Non-volatile memory arrays such as flash memory arrays are well known in the art. Referring to FIG. 1, there is shown a typical prior art architecture of a non-volatile memory array 10. For the purpose of the present disclosure, the non-volatile memory array 10 shown in FIG. 1 has the capacity to store 32 megabytes. Although, as it is well known in the art, the present disclosure and the invention is not limited to 32 megabytes.
In the prior art, the memory array 10 is divided into a plurality of sectors shown as S.sub.0 . . . S.sub.65535. Each sector has 512 bytes, labeled as B0 . . . B511 with 16 control bytes labeled as C0-C15. The 16 control bytes associated with each sector stores signals indicative of error correction, control information and the status of the cells in that sector. Thus, in total, there are 32 megabytes of user storable non-volatile storage. (It should be clear to those of ordinary skill in the art that the memory array 10 shown in FIG. 1 is only of one plane, i.e. 1 bit with 7 other planes forming a total of 8 bits or one byte for each one of the 512 bytes in a sector.) Typically, in the prior art, the sectors are arranged such that all the non-volatile memory storage sites (or bits) within a sector are programmed simultaneously. Further, typically, 16 or more sectors form one segment. Thus, in the memory array 10 of the prior art, there are 4096 segments labeled as SG0 . . . SG4095. Typically, all 16 sectors within a segment are erased simultaneously.
Each sector can have a number of status. It can have the status that it is a valid sector having valid data stored therein. It can also have the status that the data therein is invalid and is ready to be erased. Finally, each sector can have the status that the sector has been erased.
In order for a controller (not shown) to control the erasing and programming of the memory array 10, the controller must know the status of each of the sectors. In the prior art, this has been accomplished by simply reading the control bytes associated with each sector to determine if the sector data is:
1. Valid; PA1 2. Invalid and is ready for erasure; or PA1 3. Has been erased.

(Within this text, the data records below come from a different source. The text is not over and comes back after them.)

Lemma collectMetrics_all_pod_fetches_fail_witness :
  NodeMetricsesList podsDownClient (nodeCalls initialWorld) =
    Ok [mkNodeMetricsItem "worker-1" 1500 (4096 * Mi)] /\
  (forall k, exists e, PodMetricsesList podsDownClient k = Err e) /\
  exists w',
    collectMetrics podsDownClient (300 * second) initialWorld = (Ok newMetricsData, w')
    /\ nodeCalls w' = 1%nat /\ sleptTotal (trace w') = 0.
Proof.
  assert (forall k, exists e, PodMetricsesList podsDownClient k = Err e) as Hfail
    by (intros k; exists "timeout"; reflexivity).
  split; [reflexivity|]. split; [exact Hfail|].
  exact (collectMetrics_all_pod_fetches_fail podsDownClient (300 * second) initialWorld
           _ eq_refl Hfail).
Defined.

(** X16. From the empty snapshot, the maximum kept for a container that was
    observed is the greatest of zero and its observed values: it is never
    below an observed value, never negative, and when it is not zero it is
    one of the observed values. Figures below zero are thus stored as zero. *)
Theorem stored_maximum_clamped (items : list PodMetricsItem) (p c : string) :
  observations p c items <> [] ->
  exists cm,
    containerEntry (foldl observePod ∅ items) p c = Some cm
    /\ cm_MaxCPU cm = foldl Z.max 0 (cu_Cpu <$> observations p c items)
    /\ cm_MaxMemory cm = foldl Z.max 0 (cu_Memory <$> observations p c items)
    /\ 0 <= cm_MaxCPU cm
    /\ (forall o, o ∈ observations p c items -> cu_Cpu o <= cm_MaxCPU cm)
    /\ (cm_MaxCPU cm = 0 \/ cm_MaxCPU cm ∈ cu_Cpu <$> observations p c items).
Proof.
  intros Hobs. rewrite (containerEntry_from_empty items p c Hobs).
  eexists; split; [reflexivity|]. cbn [cm_MaxCPU cm_MaxMemory].
  split; [reflexivity|]. split; [reflexivity|]. split; [apply foldl_max_le|].
  split; [|apply foldl_max_in].
  intros o Ho. apply foldl_max_ge, list_elem_of_fmap. by exists o.
Qed.

Lemma stored_maximum_clamped_witness :
  observations "api-1" "app" negativeSample <> [] /\
  exists cm,
    containerEntry (foldl observePod ∅ negativeSample) "api-1" "app" = Some cm
    /\ cm_MaxCPU cm = 0 /\ cm_MaxMemory cm = 0.
Proof.
  assert (observations "api-1" "app" negativeSample <> []) as Hobs
    by (vm_compute; discriminate).
  split; [exact Hobs|].
  destruct (stored_maximum_clamped negativeSample "api-1" "app" Hobs)
    as (cm & Hcm & Hcpu & Hmem & _).
  exists cm. split; [exact Hcm|]. split; [rewrite Hcpu|rewrite Hmem]; reflexivity.
Defined.

(** X17. Folding further samples never removes a pod entry or a container
    entry, and never changes the namespace an entry was created with. *)
Theorem entries_persist (pods : gmap string PodMetrics) (items : list PodMetricsItem)
    (p : string) (pm : PodMetrics) :
  pods !! p = Some pm ->
  exists pm',
    foldl observePod pods items !! p = Some pm'
    /\ pm_Namespace pm' = pm_Namespace pm
    /\ forall c, is_Some (pm_Containers pm !! c) -> is_Some (pm_Containers pm' !! c).
Proof.
  intros Hpm. rewrite foldl_observePod_lookup, Hpm.
  destruct (itemsOf p items) as [|first rest]; [by exists pm|].
  cbv zeta. cbn [default]. eexists; split; [reflexivity|]. split; [reflexivity|].
  intros c Hc. cbn [pm_Containers]. rewrite foldl_observeContainer_lookup.
  destruct (usagesOf c _); [exact Hc|by eexists].
Qed.

Lemma entries_persist_witness :
  observePod ∅ blueItem !! "api-0" =
    Some (mkPodMetrics 0 0 "blue" {["app" := mkContainerMetrics 100 (20 * Mi)]}) /\
  exists pm',
    foldl observePod (observePod ∅ blueItem) [greenItem] !! "api-0" = Some pm'
    /\ pm_Namespace pm' = "blue".
Proof.
  assert (observePod ∅ blueItem !! "api-0" =
          Some (mkPodMetrics 0 0 "blue" {["app" := mkContainerMetrics 100 (20 * Mi)]}))
    as Hpm by (vm_compute; reflexivity).
  split; [exact Hpm|].
  destruct (entries_persist (observePod ∅ blueItem) [greenItem] "api-0" _ Hpm)
    as (pm' & Hpm' & Hns & _).
  exists pm'. split; [exact Hpm'|exact Hns].
Defined.
Fixpoint run (cs : list api_call) : M World (list retval) :=
  match cs with
  | [] => ret []
  | c :: cs' => r <- exec c ;; rs <- run cs' ;; ret (r :: rs)
  end.

(** The states an array-cursor queue can be in. *)
Inductive reachable : World -> Prop :=
  | reach_new cb bs delay : reachable (new cb bs delay)
  | reach_call w c r w' :
      reachable w -> exec c w = Ok r w' -> reachable w'.

Definition build (cb : jsval) (bs delay : Z) (cs : list api_call) : World :=
  match run cs (new cb bs delay) with
  | Ok _ w => w
  | TypeError => new cb bs delay
  end.

(** [items] has an entry exactly at the indices of the live window
    [front, rear). *)
Definition window (q : FifoQueueAsync) : Prop :=
  0 <= front q <= rear q /\
  forall k, is_Some (items q !! k) <-> front q <= k < rear q.

(** What the array-cursor queue shares with its host, and its policy. *)
Definition host (w : World) : jsval * Z * Z * list worker_call * timer_queue :=
  (dequeueWorkerCallback (this w), dequeueBatchSize (this w),
   dequeueDelay (this w), calls w, timers w).

(** A computation that, when it completes, has left [host] alone. *)
Definition frames {A} (m : M World A) : Prop :=
  forall w a w', m w = Ok a w' -> host w' = host w.

(** A computation that completes from every state whose queue object
    satisfies [P], and re-establishes [P]. *)
Definition keeps (P : FifoQueueAsync -> Prop) {A} (m : M World A) : Prop :=
  forall w, P (this w) -> exists a w', m w = Ok a w' /\ P (this w').


End ArrayHost.

(** The two queues hold the same elements and share the worker, the
    batch size, the delay, the worker log and the pending timers; the
    linked queue stops by itself. *)
Definition sim_host (lw : Linked.World) (aw : ArrayCursor.World) : Prop :=
  exists vs,
    Linked.repr lw vs /\ ArrayCursor.repr aw vs /\
    Linked.dequeueWorkerCallback (Linked.this lw) =
      ArrayCursor.dequeueWorkerCallback (ArrayCursor.this aw) /\
    Linked.dequeueBatchSize (Linked.this lw) =
      ArrayCursor.dequeueBatchSize (ArrayCursor.this aw) /\
    Linked.dequeueDelay (Linked.this lw) =
      ArrayCursor.dequeueDelay (ArrayCursor.this aw) /\
    Linked.manualStop (Linked.this lw) = false /\
    Linked.calls lw = ArrayCursor.calls aw /\
    Linked.timers lw = ArrayCursor.timers aw.


(** * Properties of the linked-list queue *)

Module LinkedProofs.
Import Linked.

(** ** The chain of nodes *)

Lemma chain_length h p ls vs :
  chain h p ls vs -> List.length ls = List.length vs.
Proof. induction 1; simpl; congruence. Qed.

Lemma chain_nil_inv h p vs : chain h p [] vs -> p = None /\ vs = [].
Proof. inversion 1; auto. Qed.

Lemma chain_nil_vals h p ls : chain h p ls [] -> p = None /\ ls = [].
Proof. inversion 1; auto. Qed.

Lemma chain_dom h p ls vs l :
  chain h p ls vs -> l ∈ ls -> is_Some (h !! l).
Proof.
  induction 1 as [|l0 ls v vs nx Hl _ IH]; intros Hin.
  - by apply elem_of_nil in Hin.
  - apply elem_of_cons in Hin as [->|Hin]; eauto.
Qed.

(** A chain only depends on the nodes it visits. *)
Lemma chain_agree h h' p ls vs :
  (forall l, l ∈ ls -> h' !! l = h !! l) ->
  chain h p ls vs -> chain h' p ls vs.
Proof.
  intros Hag Hc. induction Hc as [|l ls v vs nx Hl _ IH].
  - constructor.
  - econstructor.
    + rewrite Hag; [exact Hl | apply elem_of_cons; auto].
    + apply IH. intros l' Hl'. apply Hag, elem_of_cons; auto.
Qed.

Lemma chain_walk h p ls vs :
  chain h p ls vs -> walk h (List.length ls) p = vs.
Proof.
  induction 1 as [|l ls v vs nx Hl _ IH]; simpl; [done|].
  rewrite Hl. simpl. by rewrite IH.
Qed.

(** Linking a fresh node behind the last one appends its value. *)
Lemma chain_snoc h p ls vs t n v :
  chain h p ls vs -> NoDup ls -> last ls = Some t -> n ∉ ls ->
  exists vt,
    h !! t = Some (mkNode vt None) /\
    chain (<[t := mkNode vt (Some n)]> (<[n := mkNode v None]> h)) p
      (ls ++ [n]) (vs ++ [v]).
Proof.
  induction 1 as [|l ls v0 vs nx Hl Hc IH]; intros Hnd Hlast Hn; [done|].
  apply NoDup_cons in Hnd as [Hl_notin Hnd].
  apply not_elem_of_cons in Hn as [Hnl Hn].
  destruct ls as [|l1 ls1].
  - apply chain_nil_inv in Hc as [-> ->]. simpl in Hlast.
    injection Hlast as <-. exists v0. split; [done|]. simpl.
    econstructor; [apply lookup_insert_eq|].
    econstructor; [|constructor].
    rewrite lookup_insert_ne by done. apply lookup_insert_eq.
  - assert (Hlast' : last (l1 :: ls1) = Some t) by exact Hlast.
    destruct (IH Hnd Hlast' Hn) as (vt & Ht & Hc').
    exists vt. split; [done|].
    assert (t ∈ l1 :: ls1) as Ht_in.
    { apply list_elem_of_lookup. apply last_Some in Hlast' as [l' ->].
      exists (List.length l'). by rewrite list_lookup_middle. }
    change ((l :: l1 :: ls1) ++ [n]) with (l :: (l1 :: ls1) ++ [n]).
    change ((v0 :: vs) ++ [v]) with (v0 :: vs ++ [v]).
    econstructor; [|exact Hc'].
    rewrite !lookup_insert_ne; [done|congruence|].
    intros ->. done.
Qed.

(** ** What the representation fixes *)

Lemma repr_length w vs : repr w vs -> length (this w) = Z.of_nat (List.length vs).
Proof.
  intros (ls & Hc & _ & Hlen & _). rewrite Hlen.
  by rewrite (chain_length _ _ _ _ Hc).
Qed.

Lemma repr_contents w vs : repr w vs -> contents w = vs.
Proof.
  intros (ls & Hc & _ & Hlen & _). unfold contents.
  rewrite Hlen, Nat2Z.id. by apply chain_walk.
Qed.

Lemma repr_inj w vs vs' : repr w vs -> repr w vs' -> vs = vs'.
Proof.
  intros H1 H2. by rewrite <- (repr_contents _ _ H1), <- (repr_contents _ _ H2).
Qed.

Lemma repr_nil_inv w :
  repr w [] -> head (this w) = None /\ tail (this w) = None /\ length (this w) = 0.
Proof.
  intros (ls & Hc & _ & Hlen & Htl).
  apply chain_nil_vals in Hc as [Hh ->]. simpl in *. auto.
Qed.

Lemma repr_length_zero w vs : repr w vs -> length (this w) = 0 -> vs = [].
Proof.
  intros Hr Hz. rewrite (repr_length _ _ Hr) in Hz.
  destruct vs; [done | simpl in Hz; lia].
Qed.

Lemma same_host_refl w : same_host w w.
Proof. by repeat split. Qed.

Lemma same_host_trans w1 w2 w3 :
  same_host w1 w2 -> same_host w2 w3 -> same_host w1 w3.
Proof.
  intros (?&?&?) (?&?&?). repeat split; congruence.
Qed.

Lemma new_repr cb bs delay manual : repr (new cb bs delay manual) [].
Proof.
  exists []. simpl. repeat split; [constructor | constructor].
Qed.

(** ** The methods on a represented queue *)

Lemma clear_spec w :
  exists w', clear w = Ok tt w' /\ repr w' [] /\ same_host w w' /\ heap w' = heap w.
Proof.
  eexists. split; [reflexivity|]. split; [|by repeat split].
  exists []. simpl. repeat split; [constructor | constructor].
Qed.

When all the sectors within a particular segment have been determined to have the status of invalid data, then all the sectors within that segment can be erased. Further, if only certain sectors are found to have valid data and other sectors have invalid data, then a merge operation can be performed to move all of the sectors having valid data into a different segment and then erase the sectors of that segment. All of the operations to search for free sectors or to find sectors of different segments for a merge operation can be time consuming. In particular, the simple task of locating sectors to determine the status of whether the data stored therein is valid, invalid, or erased is time consuming. For example, if searching one segment requires 200 microseconds, a search of 4096 segments would require 800 milliseconds or almost one full second. This time delay is not acceptable to the consumer.